**Input material**.
══════════════════════════════
(* ===== verification/Spawn.v ===== *)
(** * Single-command spawner: [spawn_proc] (shell.c lines 55-77)

    [spawn_proc] forks; the child applies [redirection] and [execvp]s the
    command, reporting "execvp" and exiting with EXIT_FAILURE if that
    fails; the parent waits for the child and returns 1, or reports "fork"
    and returns -1 when the child cannot be created.  The theorems: the
    shell never exits inside [spawn_proc] and its descriptor table is the
    same afterwards; the functional behaviour on a command found in the
    search path, with the terminal or a file as stdout; an unknown command;
    a failed fork; and the redirection round trip of the spec (write a file
    with [>], read it back with [cat <]). *)

From S2P Require Import Prelude Os Demo Redirection.
From stdpp Require Import base gmap strings list.
From Stdlib Require Import ZArith Lia.

Module Spawn.
Import Os Redirection.

(** The child branch, lines 58-65: it never returns. *)
Definition spawn_child (p : cmd_node) : M Empty_set :=
  redirection p;;
  sys_execvp (args p);;
  perror "execvp";;
  st_exit EXIT_FAILURE.

(** Lines 55-77.  The final [return 1] (line 76) is reached only by a
    child whose [execvp] returned a value other than -1, which [execvp]
    never does; the model's child cannot return. *)
Definition spawn_proc (p : cmd_node) : M Z :=
  r ← fork_wait (spawn_child p);
  match r with
  | None => perror "fork";; mret (-1)%Z
  | Some _status => mret 1%Z
  end.

(** The output of program [pr] run on [args] with [input] on its stdin. *)
Definition prog_output (pr : program) (args : list string) (input : string) : string :=
  (prog_run pr args (if prog_reads pr then input else EmptyString)).1.

Definition prog_status (pr : program) (args : list string) (input : string) : Z :=
  (prog_run pr args (if prog_reads pr then input else EmptyString)).2.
══════════════════════════════
**What the task asks**.
Look through the listing above and give the number of lines containing the string "program", with nothing else.

**Reply to the exercise**.
3